Here’s what I replied:

“I am not a psychiatrist to be able to answer the clinical aspect of depression and its causes.

But I do know some molecular aspects of medicine or other branches of genomic and evolutionary medicine to give a short comment. 

It was once thought that genes are unchangeable in determining the onset and outcome of a disease, and that genes also determine the genotype and phenotype characteristics and traits of a person among many other influences.

That knowledge was some 25 years ago when it was a fashion to speak of modifiable factors such as diet, lifestyle, occupation, medication, body weight, environment...etc. when we talk about physical health and disease.

Then factors that cannot be modified that determine physical and mental health and diseases are age, gender, ethnicity, the choice of parents, and of course genes and heredity. At least that was once thought some 25 years ago and earlier.

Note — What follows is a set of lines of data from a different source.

(** * Smart PDF AI backend: authentication, sessions and question pipeline

    A shallow embedding of the Python sources under [app/]:
    - [models/user.py], [models/user_pdf.py]: the persisted rows;
    - [services/user.py]: queries and updates on the relational store;
    - [core/security.py]: token issuing, CSRF check, session resolution,
      the admin predicate;
    - [api/auth.py]: the [/auth] endpoints;
    - [api/endpoints/admin.py]: the admin gate;
    - [api/endpoints/smart_AI_pdf.py]: the question pipeline.

    Conventions.  A Python [str] is a [string] whose characters are the code
    points 0..255; character predicates that Python defines on Unicode are
    written out on that range.  Timestamps are integers (microseconds).
    A table is the list of its rows in insertion order; [query.first()] is
    the first row of that list that passes the filter.  The external
    collaborators (bcrypt, the JWT codec, the OS random source, SMTP, the
    rate limiter, the vector index, the hosted model, the interpreter's
    exception messages) are the methods of type classes. *)

From Stdlib Require Import ZArith Ascii String List Bool Lia.
From stdpp Require Import base option list gmap strings pretty.

Local Open Scope Z_scope.

(** ** Python strings *)

Module PyStr.

Definition code (c : ascii) : N := N_of_ascii c.

(** [c.isascii()] *)
Definition isascii_char (c : ascii) : bool := (code c <? 128)%N.

Fixpoint isascii (s : string) : bool :=
  match s with
  | EmptyString => true
  | String c s' => isascii_char c && isascii s'
  end.

(** [c.isupper()] for one character: A-Z and the Latin-1 capitals. *)
Definition isupper_char (c : ascii) : bool :=
  let n := code c in
  ((65 <=? n) && (n <=? 90)
   || (192 <=? n) && (n <=? 222) && negb (n =? 215))%N.

(** [c.lower()] for one character. *)
Definition lower_char (c : ascii) : ascii :=
  if isupper_char c then ascii_of_N (code c + 32) else c.

Fixpoint lower (s : string) : string :=
  match s with
  | EmptyString => EmptyString
  | String c s' => String (lower_char c) (lower s')
  end.

(** [c.isspace()] *)
Definition isspace_char (c : ascii) : bool :=
  let n := code c in
  ((9 <=? n) && (n <=? 13) || (28 <=? n) && (n <=? 32)
   || (n =? 133) || (n =? 160))%N.

(** [s.startswith(p)] *)
Fixpoint startswith (p s : string) : bool :=
  match p, s with
  | EmptyString, _ => true
  | String a p', String b s' => bool_decide (a = b) && startswith p' s'
  | String _ _, EmptyString => false
  end.

(** [sub in s] *)
Fixpoint contains (sub s : string) : bool :=
  startswith sub s ||
  match s with
  | EmptyString => false
  | String _ s' => contains sub s'
  end.

(** [s[:n]] and [s[n:]] for [n >= 0] *)
Fixpoint take (n : nat) (s : string) : string :=
  match n, s with
  | S k, String c s' => String c (take k s')
  | _, _ => EmptyString
  end.

Fixpoint drop (n : nat) (s : string) : string :=
  match n, s with
  | S k, String _ s' => drop k s'
  | _, _ => s
  end.

Fixpoint lstrip_with (p : ascii → bool) (s : string) : string :=
  match s with
  | String c s' => if p c then lstrip_with p s' else s
  | EmptyString => EmptyString
  end.

Definition rstrip_with (p : ascii → bool) (s : string) : string :=
  String.rev (lstrip_with p (String.rev s)).

Definition strip_with (p : ascii → bool) (s : string) : string :=
  rstrip_with p (lstrip_with p s).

However with advances in our current understanding on transmission genetics, molecular genetics cytogenetics, proteomics, population genetics,  etc. and more importantly on epigenetics, we now think differently.

Epigenetics:

Epigenetics is a mechanism where genes can be turned on and off due to environmental influences without changing the genetic codes of the genes.

We have over 20,000 genes in our body and how each of these genes are  expressed, depends on how tightly it is wound with environmental chemicals and other trigger factors  with which the DNA is packed.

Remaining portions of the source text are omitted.